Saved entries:
□ □ □ □

(* ===== verification/Prelude.v ===== *)
(** * A verification development of the Expense-manager backend

    The repository is a small Express + Mongoose (MongoDB) API written in
    TypeScript (src/src/).  Its parts, and how they interact:

    - [models/Expense.ts], [models/User.ts]: the Mongoose schemas.  The
      Expense schema declares the field types (which drive Mongoose's
      casting), the required fields, and the unique index on
      [(userId, date)] that the whole synchronisation logic relies on.
    - [controllers/expense.controller.ts]: the request handlers.  All of
      them receive the authenticated user id [req.user.id] (set by an
      authentication middleware that is not part of src/) and act on the
      Expense collection: [createExpense], [getUserExpenses],
      [getMonthlyExpenses] (an aggregation pipeline), [syncExpenses] (the
      batch reconciliation of SMS transactions), [getExpenseById],
      [updateExpense], [deleteExpense].
    - [controllers/user.controller.ts]: sign-up and log-in.
    - [routes/*.ts], [app.ts]: routing tables and middleware.
    - [server.ts], [loaders/mongoose.ts]: process start-up: connect to
      MongoDB, then start the HTTP server on [PORT].
    - [utils/validation.ts], [utils/logger.ts]: helpers (the validators
      are not called by any handler).

    ** Files of the development, in dependency order

    - [Prelude] (this file): the error monad [res] with its bind notation
      in [expense_scope], decimal printing of integers ([string_of_Z], the
      JavaScript [String(n)] / template-literal conversion for integers),
      generic lemmas on [List.filter] and on [res], the [expense] hint
      database and the development's tactics.
    - [Json]: the JSON values a request body holds after [express.json()]
      ([jsval]), JavaScript truthiness and [||], property access (which
      throws a [TypeError] on [null]), and [new Date(v).getTime()] with
      the ECMAScript TimeClip range check.  String date parsing is the
      JavaScript library's ([Date.parse]); it is an interface, the class
      [DateParse], and every theorem holds for every instance.
    - [Store]: the Expense document ([expense]), the collection as an
      explicit state ([db]: the documents in natural order and the
      ObjectId counter), Mongoose's casting and validation of a document
      ([cast_expense]), the unique index, and the collection operations
      the controllers call ([insert_one], [insert_many] with MongoDB's
      ordered semantics: validate all, then insert in order and stop at
      the first duplicate key, keeping the documents already written).
      The invariant [db_wf] (unique [(userId, date)], unique and fresh
      ids) and its preservation by every operation.
    - [Calendar]: MongoDB's [$year] and [$month] on a date (UTC civil
      date from milliseconds since the epoch) and the bounds that make
      [monthNames[month - 1]] defined.
    - [Sync]: [syncExpenses], the whole handler: the request validation,
      the timestamp normalisation, the existing-timestamp query, the
      partition, the document construction with its defaults, the
      conditional [insertMany] and the response (or the [catch]).
    - [Concurrency]: [syncExpenses] split at its [await]s (the query,
      and the ordered [insertMany] one document per step, since MongoDB
      lets other writes in between) and schedules that interleave any
      number of sync requests on the collection ([run_schedule]).
    - [Monthly]: [getMonthlyExpenses]: [$match], [$group], [$sort] and the
      "Month Year" formatting, and an abstract specification of the
      report that the pipeline refines.
    - [Crud]: the per-document handlers [createExpense] (save of a new
      document), [getUserExpenses] (find and sort by date descending),
      [getExpenseById] and [deleteExpense] (lookup restricted to the
      owner), with the [:id] parameter either a well-formed ObjectId or a
      malformed string that makes Mongoose's cast throw; the collections
      equal up to natural order ([db_equiv]) and the operations that
      respect that equivalence.
    - [Update]: [updateExpense]: the cast of the body's plain keys as a
      [$set] and the update validators ([cast_update]), MongoDB's
      [findOneAndUpdate] on the caller's document ([find_one_and_update]:
      immutable [_id], unique index, replacement in place).  The ObjectId
      cast of a JSON value is an interface, the class [ObjectIdCast].
    - [Users]: the User collection ([udb], unique [email]) and the
      handlers [createUser] and [loginUser]; [bcrypt.compare], [jwt.sign]
      and the query layer's treatment of an undefined filter value are
      interfaces (the classes [Bcrypt], [JwtSign], [UndefinedFilter]).
    - [Regex]: regular expressions anchored at both ends with lookaheads
      at the start, their language ([in_re]) and a matcher by Brzozowski
      derivatives ([matches]) proved to decide it; it stands for
      [RegExp.prototype.test] on such patterns.
    - [Validation]: [validateEmail], [validatePassword], [sanitizeInput]
      and [validateName] of utils/validation.ts.
    - [Routing]: the route tables of routes/*.ts and their mounts in
      app.ts, with Express's matching (in order, case-insensitive,
      non-strict, [:id] parameters, [HEAD] by [GET] routes, the [cors()]
      preflight) as [dispatch]; and the specification's HTTP table
      ([spec_route]).
    - [App]: the whole server as a state machine: the state is both
      collections, [serve] routes a request, applies [authMiddleware]
      (not in the repository; the class [AuthVerify], after the
      specification) and runs the handler; [reachable] is the set of
      states of any request sequence from the empty database.
    - [Schema]: the schemas of models/Expense.ts and models/User.ts as
      data (paths, SchemaTypes, [required]), the documents as MongoDB
      stores them, and the schema check [conforms] (types, required
      paths, strict mode).
    - [Startup]: the process as an interaction tree (ITree).
      [startServer] of server.ts with [connectDB] of loaders/mongoose.ts
      and the [logger] of utils/logger.ts is a tree of start-up events
      (the connection, the bind, console lines, [process.exit]); the HTTP
      server that [app.listen] starts is [serve_loop], an [ITree.iter]
      over the database state that receives a request, answers it with
      [App.serve] and waits for the next; [server] is start-up followed
      by that loop.  [process.env] is a [gmap string string]; [Number()]
      is the class [StringToNumber].  [run_start] interprets start-up in
      a [world] of answers of MongoDB and the operating system.
    - [Server]: the whole server under Node's interleaving: any number
      of requests of any kind in flight ([req_phase]), a sync taking the
      steps of [Concurrency] and every other request one atomic step
      ([App.serve]: its handler makes a single collection call), and a
      schedule ordering the steps ([run_server]).

    ** Theorems, by group

    - Store: every operation preserves [db_wf]; [insert_many] writes a
      prefix of its batch and fails exactly at the first duplicate.
    - Sync: a successful sync leaves the unique index intact, never
      removes or changes a stored expense, accounts for every submitted
      transaction, and is idempotent (a repeated sync inserts nothing and
      reports the whole batch as already entered); a batch holding two
      new transactions with one timestamp fails with status 500 although
      the first of them has been written; a malformed body is a 400 that
      leaves the collection unchanged.
    - Concurrency: under every schedule the unique index holds, the ids of stored and
      pending documents stay distinct, and nothing is removed; two syncs
      of one new transaction that both query before either inserts store
      it once and the second gets a 500; two crossed batches can both
      fail with 500 after both were stored.
    - Monthly: the groups are strictly descending by (year, month), and
      the report equals the
      abstract specification (the user's debit expenses partitioned by
      calendar month), computed on an example collection.
    - Calendar: [civil_from_days] is the proleptic Gregorian calendar:
      day 0 is 1970-01-01, every day number is a valid date (29 February
      exactly in leap years) and the next day number is the next
      calendar day; so every month is in [1, 12].
    - Crud: [createExpense] can never succeed (it omits the required
      [date]); [getUserExpenses] returns exactly the caller's expenses in
      strictly descending date order; [getExpenseById] finds exactly the
      caller's document with that id; deleting another user's expense is a
      404 that changes nothing, deleting one's own removes exactly it and
      keeps [db_wf].
    - Update: [updateExpense] keeps [db_wf], touches no document but the
      requested one, changes nothing for a caller who does not own it,
      answers 404 exactly for a valid body and no owned document, keeps
      the paths the body does not name, and applies a [userId] of the
      body, which lets an owner hand an expense to another user.
    - Users: sign-up keeps emails unique and refuses a taken email, and
      stores the client's [passwordHash] as sent; log-in with string
      credentials succeeds exactly for the matching user, with a token
      over that user's id and email; an unknown email is a 400 and a
      non-string password a 500.
    - Regex and Validation: the matcher decides the language; the e-mail
      and password patterns accept exactly the strings their comments
      describe; [sanitizeInput] removes every angle bracket and only
      removes characters (and is not idempotent).
    - Routing: [/monthly] is not shadowed by [/:id]; exactly the expense
      routes carry [authMiddleware]; the router refines the
      specification's HTTP table.
    - App: every reachable state satisfies both invariants (unique
      [(userId, date)], distinct ids, unique emails); no request changes
      or removes an expense of a user other than the one its token
      proves; a request with a rejected token changes no expense.
    - Schema: every reachable state stores only documents that conform
      to their schema (non-empty required strings, valid dates, no
      unknown paths), because every write path casts and validates.
    - Startup: start-up refines a table of outcomes ([start_spec]) in
      every world, so it always ends, after at most four outputs, with the
      server started (exactly when the connection, the port check and the
      bind succeed) or exit code 1; a refused connection ends the
      process inside [connectDB], before [startServer]'s own handler can
      run; the bound port is in [1, 65535] and is 8080 exactly when
      [PORT] is unset, NaN or 0; the whole process is start-up followed
      by the request loop.
    - Server: under every schedule of any requests both invariants hold,
      with the ids of pending documents kept apart; an expense stays
      stored while no request of its owner is in flight; a write that
      takes a new transaction's date between a sync's query and its
      [insertMany] makes the sync fail with 500, and for an update of the
      user's own expense no sequential order gives those answers.

    ** Modelling choices

    - Numbers.  JSON numbers and amounts are integers ([Z]); the source
      uses IEEE doubles, so fractional amounts and floating-point
      rounding of [$sum] are outside the model.  Dates are milliseconds
      since the epoch ([Z]); an invalid date ([NaN]) is [None].
    - ObjectIds are natural numbers drawn from a counter in the state.
    - The [createdAt]/[updatedAt] timestamps of the schemas are not
      modelled: no handler reads them and no status depends on them, but
      the documents in the modelled answers lack these two fields.
    - The HTTP layer is modelled by its result: a status code and a body.
    - Every loop of the code is a traversal of a finite list (the batch,
      the collection, the groups) and is modelled by structural recursion,
      so every handler is a total function.  The only fuel is in the
      decimal printing of a year ([digits_aux]): [N.size_nat n + 1] steps,
      since a number has no more decimal digits than binary ones; the
      lemma [Store.parse_string_of_Z] (parsing reads back what is
      printed) shows that this is enough.  The server itself does not
      terminate: it is an interaction tree built by [ITree.iter].
    - The calendar proof splits a day number into era, year of era and
      day of year symbolically ([lia]); only the 366 days of a year
      starting on 1 March and the 400 years of an era are checked by
      computation ([forall_range]), which keeps the kernel check short.
    - [serve_loop] handles one request at a time.  Concurrent requests
      are [Server]'s: [syncExpenses] is split at its two [await]s and
      inside its [insertMany] ([Concurrency]); every other handler makes
      one collection call (Mongoose's validation before it and
      [loginUser]'s [bcrypt.compare] after it read no collection), so it
      is one atomic step.

    ** Not modelled

    Update bodies with operators ([$unset], ...) or that are not objects,
    log-in emails that are query operators, and the test route, whose
    controller is not in the repository ([updateExpense], [loginUser]
    and [serve] answer [None] for them, and [serve_loop] stops there
    with the event [Unmodelled]); the error middleware (not in the
    repository); invalid JSON bodies; what [dotenv/config] reads from
    the [.env] file (the model starts from the resulting [process.env]);
    Node's own report of an uncaught ['error'] event (the process exits
    with code 1); the response headers [helmet()] and [cors()] add and
    the log line [morgan("dev")] prints for every request (app.ts lines
    15-17: they change no state and no status or body); and bcrypt, JWT
    and [Number()] (libraries the code only calls, interfaces here).
    Mongoose's SchemaNumber cast is modelled for integers written in
    decimal with an optional sign only: strings such as ['12.5'],
    [' 12'], ['1e3'] or ['0x1A'], which Mongoose casts to numbers, are
    cast errors here.  [app.listen] follows Express 4 (the repository has
    no package.json to pin the version): the port check is Node's
    [server.listen], and a bind failure is an ['error'] event with no
    listener. *)

From stdpp Require Export base list strings gmap sorting.
From Stdlib Require Export ZArith Lia Ascii.

Declare Scope expense_scope.
Delimit Scope expense_scope with exp.
Open Scope expense_scope.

□ □ □ □

## WHAT THE TASK REQUIRES
Your answer must consist solely of the lines above between the line holding "([cast_expense]), the unique" and the line holding "and the ordered", inclusive, copied exactly.

## RESPONSE
      ([cast_expense]), the unique index, and the collection operations
      the controllers call ([insert_one], [insert_many] with MongoDB's
      ordered semantics: validate all, then insert in order and stop at
      the first duplicate key, keeping the documents already written).
      The invariant [db_wf] (unique [(userId, date)], unique and fresh
      ids) and its preservation by every operation.
    - [Calendar]: MongoDB's [$year] and [$month] on a date (UTC civil
      date from milliseconds since the epoch) and the bounds that make
      [monthNames[month - 1]] defined.
    - [Sync]: [syncExpenses], the whole handler: the request validation,
      the timestamp normalisation, the existing-timestamp query, the
      partition, the document construction with its defaults, the
      conditional [insertMany] and the response (or the [catch]).
    - [Concurrency]: [syncExpenses] split at its [await]s (the query,
      and the ordered [insertMany] one document per step, since MongoDB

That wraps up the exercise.